I relive that day in pieces.The scariest parts stick out the most. 7 or 8 of us crowded into a tiny room in the ER. Waiting for the doctor to come tell us what on earth was going on.

Bleeding on his brain. 

A blood clot. 

Emergency surgery. 

A waiting room filled with family and friends.

Before his surgery we went back to see him. He looked like himself. Or himself after a fall. A little bleeding. He was a little disheveled. He wasn't awake. But he was going to be fine. A little surgery was going to fix him right up. I just knew it. We were scared, but we held hands, and I prayed over him before he went into surgery. And then we waited.

Pastors came to visit. Friends and family came to sit with us. But before long, they told us that the surgery was done. It had gone well. We were able to go see him, and even though his blood pressure and heart rate seemed a little inconsistent, he seemed fine. We all kind of breathed a sigh of relief, even though we were unsure of what would come next.

My sister Ashlae and I decided to run a quick errand, since our babies were on their way to the hospital with their dads. We hadn't come prepared for an all-day hospital stay with kids. But just a few minutes out of the parking lot, we got a call to come back to the hospital. It looked like my dad might not make it. We turned the car around, and I panicked. I prayed out loud in the car.

Please, God, do not let him die. Do not let him die.

And I started to realize that this might not be so simple after all.

We had no idea what kind of damage was done as a result of my dad's fall. There was so much swelling in his brain. The neurologist said that we wouldn't know anything much until he woke up.
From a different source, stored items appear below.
(** ** NewArgoCluster *)

(** The result is the lines passed to [log.Info], in order, and the
    outcome of the call. [labelOrder] and [annotationOrder] are the
    orders of the two [range] loops. The three parameters are pointers:
    [cluster] is tested against nil; [s] and [c] are not, and the
    returned literal reads [s.ObjectMeta.Name] and then
    [c.KubeConfig.Clusters[0]], so a nil [s] or [c] panics there, after
    the logging. *)
Definition NewArgoCluster (cfg : Config) (labelOrder annotationOrder : list string)
    (c : option CapiCluster) (s : option Secret) (cluster : option Cluster)
    : list string * outcome ArgoCluster :=
  let '(takeAlongLabels, errList1) :=
    match cluster with
    | Some cl => buildTakeAlongArray labelOrder cl metaLabels
    | None => (MkMap ∅, [])
    end in
  let '(takeAlongAnnotations, errList2) :=
    match cluster with
    | Some cl => buildTakeAlongArray annotationOrder cl metaAnnotations
    | None => (MkMap ∅, [])
    end in
  (errList1 ++ errList2,
   match s, c with
   | Some s, Some c =>
       match Clusters (capiKubeConfig c) !! 0%nat,
             Users (capiKubeConfig c) !! 0%nat with
       | Some cluster0, Some user0 =>
           Returned
             {| acNamespacedName :=
                  BuildNamespacedName cfg (secName s) (secNamespace s);
                acClusterName :=
                  BuildClusterName cfg (ncName cluster0) (secNamespace s);
                acClusterServer := kcServer (ncCluster cluster0);
                acClusterLabels :=
                  <["capi-to-argocd/cluster-namespace" := capiNamespace c]>
                    (<["capi-to-argocd/cluster-secret-name"
                         := capiName c +:+ "-kubeconfig"]> ∅);
                acTakeAlongAnnotations := takeAlongAnnotations;
                acTakeAlongLabels := takeAlongLabels;
                acClusterConfig :=
                  {| BearerToken := kuToken (nuUser user0);
                     TLSClientConfig :=
                       Some {| CaData := Some (kcCaData (ncCluster cluster0));
                               CertData := kuCertData (nuUser user0);
                               KeyData := kuKeyData (nuUser user0) |} |} |}
             None
       | _, _ => Panicked
       end
   | _, _ => Panicked
   end).

(** ** json.Marshal of ArgoConfig *)

(** The JSON values [json.Marshal] builds for the two structs: strings
    and objects whose fields are in declaration order. *)
#[warnings="-register-all"]
Inductive json :=
  | JString (s : string)
  | JObject (fields : list (string * json)).

(** A field tagged [omitempty] whose Go value is a pointer: left out
    when the pointer is nil. *)
Definition omitempty (name : string) (v : option json) : list (string * json) :=
  match v with
  | Some j => [(name, j)]
  | None => []
  end.

Definition marshalArgoTLS (t : ArgoTLS) : json :=
  JObject (omitempty "caData" (JString <$> CaData t)
           ++ omitempty "certData" (JString <$> CertData t)
           ++ omitempty "keyData" (JString <$> KeyData t)).

Definition marshalArgoConfig (c : ArgoConfig) : json :=
  JObject (omitempty "tlsClientConfig" (marshalArgoTLS <$> TLSClientConfig c)
           ++ omitempty "bearerToken" (JString <$> BearerToken c)).

Definition dquote : string := String (Ascii.ascii_of_nat 34) EmptyString.

Section Encoding.

(** The encoder of a Go string as a JSON string literal (quotes and
    escapes); it belongs to encoding/json. *)
Variable quote : string → string.

(** The bytes of a JSON value, as [json.Marshal] writes them: no
    white space, fields separated by commas. *)
Fixpoint render (j : json) : string :=
  match j with
  | JString s => quote s
  | JObject fields =>
      let fix members (first : bool) (fs : list (string * json)) : string :=
        match fs with
        | [] => EmptyString
        | (k, v) :: fs' =>
            (if first then EmptyString else ",")
              +:+ dquote +:+ k +:+ dquote +:+ ":" +:+ render v
              +:+ members false fs'
        end in
      "{" +:+ members true fields +:+ "}"
  end.

(** [json.Marshal(a.ClusterConfig)]; it has no failing case for these
    two structs. *)
Definition jsonMarshal (c : ArgoConfig) : string * option string :=
  (render (marshalArgoConfig c), None).

(** ** ConvertToSecret *)

(** [for key, value := range src { dst[key] = value }], the entries
    of [src] visited in [order]. *)
Definition rangeInsert (order : list (string * string))
    (dst : gmap string string) : gmap string string :=
  foldl (λ acc kv, <[kv.1 := kv.2]> acc) dst order.

Definition ConvertToSecret (commonOrder clusterOrder takeAlongOrder : list (string * string))
    (a : ArgoCluster) : option Secret * option string :=
  match jsonMarshal (acClusterConfig a) with
  | (_, Some err) => (None, Some err)
  | (c, None) =>
      let mergedLabels := ∅ in
      let mergedLabels := rangeInsert commonOrder mergedLabels in
      let mergedLabels := rangeInsert clusterOrder mergedLabels in
      let mergedLabels := rangeInsert takeAlongOrder mergedLabels in
      (Some {| secKind := "Secret";
               secAPIVersion := "v1";
               secName := nnName (acNamespacedName a);
               secNamespace := nnNamespace (acNamespacedName a);
               secLabels := mergedLabels;
               secData :=
                 <["config" := c]>
                   (<["server" := acClusterServer a]>
                      (<["name" := acClusterName a]> ∅)) |},
       None)
  end.

End Encoding.

(** ** Notions used in the statements *)

(** The first piece of [strings.Split(r, p)]: [r] up to the first
    instance of [p], all of [r] when there is none. *)
Definition firstPiece (r p : string) : string :=
  match Index r p with
  | Some m => take m r
  | None => r
  end.

(** The metadata map [buildTakeAlongArray] selects for a kind. *)
Definition metaOf (cluster : Cluster) (metaType : Z) : gmap string string :=
  if decide (metaType = metaAnnotations) then clAnnotations cluster
  else clLabels cluster.

(** The target the extractor gives for a key (empty: none). *)
Definition target (kind key : string) : string :=
  (extractTakeAlongMeta kind key).1.

(** The keys that are take-along requests, in visiting order. *)
Definition takeAlongKeys (kind : string) (order : list string) : list string :=
  filter (λ k, target kind k ≠ EmptyString) order.




(** ** Concrete resources *)

Module Examples.

Definition cfg : Config := mkConfig "argocd" false.

(** Labels with the bare take-along prefix next to a valid request. *)
Definition malformedLabels : gmap string string :=
  <["take-along-label.capi-to-argocd." := "y"]>
    (<["take-along-label.capi-to-argocd.foo" := "x"]>
       (<["foo" := "v"]> ∅)).

Definition malformedCluster : Cluster :=
  mkCluster "c1" "ns1" malformedLabels ∅.

(** Labels with one request whose target is there. *)
Definition siblingLabels : gmap string string :=
  <["take-along-label.capi-to-argocd.foo" := "x"]>
    (<["foo" := "v"]> (<["env" := "dev"]> ∅)).

Definition siblingCluster : Cluster :=
  mkCluster "c1" "ns1" siblingLabels ∅.

(** Labels with one request whose target is missing and one whose
    target is there. *)
Definition missingLabels : gmap string string :=
  <["take-along-label.capi-to-argocd.missing" := "y"]>
    (<["take-along-label.capi-to-argocd.foo" := "x"]>
       (<["foo" := "v"]> ∅)).

Definition missingCluster : Cluster :=
  mkCluster "c1" "ns1" missingLabels ∅.

Definition kubeconfig : KubeConfig :=
  mkKubeConfig
    [mkNamedCluster "prod" (mkKubeCluster "https://prod:6443" "Q0E=")]
    [mkNamedUser (mkKubeUser None (Some "Q1JU") (Some "S0VZ"))].

Definition capi : CapiCluster := mkCapiCluster "prod" "team-a" kubeconfig.

Definition source : Secret :=
  mkSecret "Secret" "v1" "prod-kubeconfig" "team-a" ∅ ∅.

(** A transfer object whose take-along labels collide with a static
    common label. *)
Definition colliding : ArgoCluster :=
  {| acNamespacedName := mkNamespacedName "argocd" "cluster-prod";
     acClusterName := "prod";
     acClusterServer := "https://prod:6443";
     acClusterLabels :=
       <["capi-to-argocd/cluster-namespace" := "team-a"]>
         (<["capi-to-argocd/cluster-secret-name" := "prod-kubeconfig"]> ∅);
     acTakeAlongAnnotations := MkMap ∅;
     acTakeAlongLabels := MkMap (<["capi-to-argocd/owned" := "taken"]> ∅);
     acClusterConfig := mkArgoConfig None (Some "token") |}.

(** A stand-in for the string encoder: quotes, no escapes. *)
Definition plainQuote (s : string) : string := dquote +:+ s +:+ dquote.

End Examples.

(** ** More concrete resources *)

Module MoreExamples.

(** Labels without any take-along request. *)
Definition plainLabels : gmap string string :=
  <["env" := "dev"]> (<["tier" := "web"]> ∅).

Definition plainCluster : Cluster := mkCluster "c1" "ns1" plainLabels ∅.

(** Labels asking for a label and for the marker of that label. *)
Definition markerLabels : gmap string string :=
  <["take-along-label.capi-to-argocd.x/bar" := "y"]>
    (<["x/bar" := "b"]>
       (<["take-along-label.capi-to-argocd.taken-from-cluster-label.capi-to-argocd.x/bar" := "y"]>
          (<["taken-from-cluster-label.capi-to-argocd.x/bar" := "z"]> ∅))).

Definition markerCluster : Cluster := mkCluster "c1" "ns1" markerLabels ∅.

Definition markerOrder1 : list string :=
  ["take-along-label.capi-to-argocd.x/bar"; "x/bar";
   "take-along-label.capi-to-argocd.taken-from-cluster-label.capi-to-argocd.x/bar";
   "taken-from-cluster-label.capi-to-argocd.x/bar"].

Definition markerOrder2 : list string :=
  ["take-along-label.capi-to-argocd.taken-from-cluster-label.capi-to-argocd.x/bar";
   "x/bar"; "take-along-label.capi-to-argocd.x/bar";
   "taken-from-cluster-label.capi-to-argocd.x/bar"].




(** Labels with a request whose remainder holds the prefix again, next
    to a request for a missing label. *)
Definition repeatedLabels : gmap string string :=
  <["take-along-label.capi-to-argocd.take-along-label.capi-to-argocd.x" := "y"]>
    (<["take-along-label.capi-to-argocd.missing" := "y"]> ∅).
We never considered that he might not wake up.

For several days, we waited for his heart rate and blood pressure to stabilize. There was a tangible burden lifted when the doctor finally told us that he thought my dad was "out of the woods". He said the recovery might be slow, but we would just have to wait and see. We expected that within a week or two, he would be fine. Even if he wasn't completely healed and back to himself, we never expected what would come next.
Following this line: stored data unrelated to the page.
Lemma occurrences_NoDup p l :
  NoDup l → occurrences p l = if bool_decide (p ∈ l) then 1 else 0.
Proof.
  unfold occurrences. induction 1 as [|q l Hq Hnd IH]; [done|].
  rewrite filter_cons. destruct (decide (p = q)) as [<-|E].
  - simpl. rewrite IH. rewrite (bool_decide_false (p ∈ l)) by done.
    rewrite bool_decide_true; [done|by left].
  - rewrite IH. case_bool_decide as E1.
    + rewrite bool_decide_true; [done|by right].
    + rewrite bool_decide_false; [done|]. by intros [->|?]%elem_of_cons.
Qed.

(** When no list repeats a path, a path is counted as often as there are
    lists exactly when every list holds it. *)
Lemma sum_occurrences_full p (obj_list : list (list string)) :
  Forall NoDup obj_list →
  sum_list (occurrences p <$> obj_list) ≤ length obj_list ∧
  (sum_list (occurrences p <$> obj_list) = length obj_list ↔ ∀ l, l ∈ obj_list → p ∈ l).
Proof.
  induction 1 as [|l ls Hl Hls [IHle IHeq]].
  - simpl. split; [done|]. split; [|done]. by intros _ l ?%elem_of_nil.
  - change (sum_list (occurrences p <$> l :: ls))
      with (occurrences p l + sum_list (occurrences p <$> ls)).
    cbn [length]. rewrite (occurrences_NoDup p l Hl). case_bool_decide as E.
    + split; [lia|]. split.
      * intros Hs l' [->|?]%elem_of_cons; [done|]. apply IHeq; [lia|done].
      * intros Hall. f_equal. apply IHeq. intros l' ?. apply Hall. by right.
    + split; [lia|]. split; [lia|]. intros Hall. destruct E. apply Hall. by left.
Qed.

Section classification_facts.
Variable fnmatch : string → string → bool.

Lemma elem_of_local_replicated_paths flattened replicated p :
  p ∈ local_replicated_paths fnmatch flattened replicated ↔
  ∃ v, flattened !! p = Some v ∧
       (∃ pat, pat ∈ replicated ∧ fnmatch p pat = true) ∧ is_ShardedTensor v = false.
Proof.
  unfold local_replicated_paths. rewrite list_elem_of_fmap. split.
  - intros ([q v] & -> & [HP Hin]%list_elem_of_filter). simpl in *.
    apply elem_of_map_to_list in Hin. exists v. split; [done|].
    apply andb_true_iff in HP as [Hex Hsh]. split.
    + apply existsb_exists in Hex as (pat & Hpat & Hm). exists pat. split; [|done].
      apply elem_of_elements, list_elem_of_In, Hpat.
    + by apply negb_true_iff.
  - intros (v & Hv & (pat & Hpat & Hm) & Hsh). exists (p, v). split; [done|].
    apply list_elem_of_filter. split; [|by apply elem_of_map_to_list]. simpl.
    apply andb_true_iff. split; [|by apply negb_true_iff].
    apply existsb_exists. exists pat. split; [|done].
    by apply list_elem_of_In, elem_of_elements.
Qed.

Lemma NoDup_local_replicated_paths flattened replicated :
  NoDup (local_replicated_paths fnmatch flattened replicated).
Proof.
  unfold local_replicated_paths.
  apply (sublist_NoDup _ ((map_to_list flattened).*1));
    [apply NoDup_fst_map_to_list | apply fmap_sublist, sublist_filter].
Qed.

(** On rank 0, the list sent to the broadcast holds the paths every rank
    passed to the all-gather. *)
Lemma elem_of_replicated_paths_sent_0 (fl : nat → gmap string value) replicated ws p :
  0 < ws →
  let proposed j := local_replicated_paths fnmatch (fl j) replicated in
  p ∈ replicated_paths_sent fnmatch (fl 0) replicated
        {| get_rank := 0; get_world_size := ws |} proposed ↔
  ∀ j, j < ws → p ∈ proposed j.
Proof.
  intros Hws proposed. unfold replicated_paths_sent. simpl.
  pose proof (all_gather_object_coherent {| get_rank := 0; get_world_size := ws |} proposed) as Hco.
  simpl in Hco. change (local_replicated_paths fnmatch (fl 0) replicated) with (proposed 0).
  rewrite Hco.
  rewrite list_elem_of_filter, path_count_of_lookup.
  assert (Forall NoDup (proposed <$> seq 0 ws)) as Hnd.
  { apply Forall_forall. intros l (j & _ & ->)%elem_of_gathered.
    apply NoDup_local_replicated_paths. }
  destruct (sum_occurrences_full p _ Hnd) as [_ Heq].
  rewrite length_fmap, length_seq in Heq. rewrite Heq. split.
  - intros [Hall _] j Hj. apply Hall. apply elem_of_gathered. eauto.
  - intros Hall. split; [|by apply Hall].
    intros l (j & Hj & ->)%elem_of_gathered. by apply Hall.
Qed.

End classification_facts.

(** ** Frame rules for the monad *)

Section keeps_rules.
Context (I : relation world) `{!PreOrder I}.

Lemma keeps_ret {A} (a : A) : keeps I (ret a).
Proof. intros w. simpl. reflexivity. Qed.

Lemma keeps_raise {A} e : keeps I (@raise A e).
Proof. intros w. simpl. reflexivity. Qed.

Lemma keeps_bind {A B} (m : M A) (k : A → M B) :
  keeps I m → (∀ a, keeps I (k a)) → keeps I (bind m k).
Proof.
  intros Hm Hk w. unfold bind. specialize (Hm w).
  destruct (m w) as [[a|e] w1]; simpl in *; [|done].
  etrans; [exact Hm|apply Hk].
Qed.

Lemma keeps_try_except {A} (body : M A) handler :
  keeps I body → (∀ e, keeps I (handler e)) → keeps I (try_except body handler).
Proof.
  intros Hm Hk w. unfold try_except. specialize (Hm w).
  destruct (body w) as [[a|e] w1]; simpl in *; [done|].
  etrans; [exact Hm|apply Hk].
Qed.

Lemma keeps_try_finally {A} (body : M A) fin :
  keeps I body → keeps I fin → keeps I (try_finally body fin).
Proof.
  intros Hm Hk w. unfold try_finally. specialize (Hm w).
  destruct (body w) as [r w1]. specialize (Hk w1).
  destruct (fin w1) as [[[]|e] w2]; simpl in *; by etrans.
Qed.

Lemma keeps_for_each {A} (xs : list A) body :
  (∀ x, keeps I (body x)) → keeps I (for_each xs body).
Proof.
  intros Hb. induction xs as [|x xs IH]; simpl; [apply keeps_ret|].
  apply keeps_bind; [apply Hb|done].
Qed.

Lemma keeps_external o : keeps I (external o).
Proof. destruct o; [apply keeps_raise|apply keeps_ret]. Qed.

Lemma keeps_dict_items d : keeps I (dict_items d).
Proof. intros w. simpl. reflexivity. Qed.

Lemma keeps_read_locations storage locations :
  (∀ url file, keeps I (sync_read url file)) → keeps I (read_locations storage locations).
Proof.
  intros Hr. induction locations as [|l ls IH]; simpl; [apply keeps_ret|].
  apply keeps_bind; [apply Hr|intros b].
  destruct b; [|apply keeps_raise].
  apply keeps_bind; [exact IH|intros vs]. apply keeps_ret.
Qed.

Lemma keeps_read_entries storage entries :
  (∀ url file, keeps I (sync_read url file)) → keeps I (read_entries storage entries).
Proof.
  intros Hr. induction entries as [|[logical_path entry] rest IH]; simpl; [apply keeps_ret|].
  apply keeps_bind; [|intros obj].
  - destruct entry; first
      [ apply keeps_ret
      | apply keeps_bind; [by apply keeps_read_locations|intros parts; apply keeps_ret] ].
  - apply keeps_bind; [exact IH|intros futs]. apply keeps_ret.
Qed.

End keeps_rules.

#[global] Instance grows_by_preorder p : PreOrder (grows_by p).
Proof.
  split.
  - intros w. exists []. by rewrite app_nil_r.
  - intros w1 w2 w3 (d1 & E1 & F1) (d2 & E2 & F2). exists (d1 ++ d2).
    split; [by rewrite E2, E1, app_assoc|by apply Forall_app].
Qed.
What came next was waiting.

Long days of uncertainty. Days turning into weeks. Weeks turning into months. Hospital visits. Short conversations with nurses about medical procedures and conditions that we didn't understand... until we did. Scary he-is-not-going-to-make-it moments... except he did. Songs sung by a hospital bedside. Scripture read. Prayers prayed. Conversations where we would talk and try hard not to notice that he wasn't talking back.
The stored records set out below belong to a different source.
(** * hype-arb-engine: the two market-data clients

    A shallow embedding of [src/lib/boros/client.ts] (class [BorosClient]) and
    of the Hyperliquid client shipped in the same source bundle (class
    [HyperliquidClient]), followed by the properties of the specification
    that concern them.

    Conventions of the embedding.
    - A JavaScript number that is written in decimal (a literal of the
      source, the result of [parseFloat]) is a [number]: the decimal
      [m / 10^k], or NaN, or an infinity.  Comparison with zero, negation and
      [Math.abs] are exact on it.
    - Where the code computes with [+], [-] and [*] (the synthetic rates of
      [getMockHistoricalRates]) the operands are binary64 values, [double],
      and every operation rounds its exact result to the nearest binary64
      value, ties to even, with gradual underflow and overflow to an
      infinity.  The sign of zero is not modelled.
    - The value produced by [response.json()] is a [json]; an object is a
      finite map from property names to values.  Property assignment on a
      plain object is a map insertion, except under the name [__proto__],
      which a plain object inherits from [Object.prototype] as a setter.
    - [async] functions are functions of the outcome of their single
      [fetch]; a rejected promise is a [Throw], a fulfilled one a [Return].
    - The WebSocket side is a transition system over the client's
      [wsConnection] field, the sockets it has created and the timers it has
      set. *)

From Equations Require Import Equations.
From stdpp Require Import gmap strings list fin_maps.
From Stdlib Require Import Ascii DecimalString DecimalN ZArith QArith Qabs Qround Qpower.
From Stdlib Require Import Lia Lqa.
From Stdlib Require PrimFloat FloatOps.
He woke up in the only ways his injured brain would let him. The occasional eye flutter. The slightest hand squeeze. The doctors said it was all nothing. I will never believe that it was nothing. But I also know that he was never fully aware. And I am thankful that he wasn't. It would have been a hard way to live life, unable but also aware.

We had him for eight months like this before he was gone. Like really gone. We had said the things we needed to say. We were tired. He was tired. With one illness, he was freed.

On the day of my dad's accident, we had so much hope. It was a hard day, but we believed that God would be faithful and that His will would be done.

Here we are, two long years later- and can I just tell you- we still have hope. We will see him again. And we still believe that God is faithful.

But.

My faith has been shaken.

I don't understand why.

Some days prayer doesn't come easy.

I miss him terribly.

And it still doesn't feel fair.

And for now. This is just it. This is how it feels. This is what we have.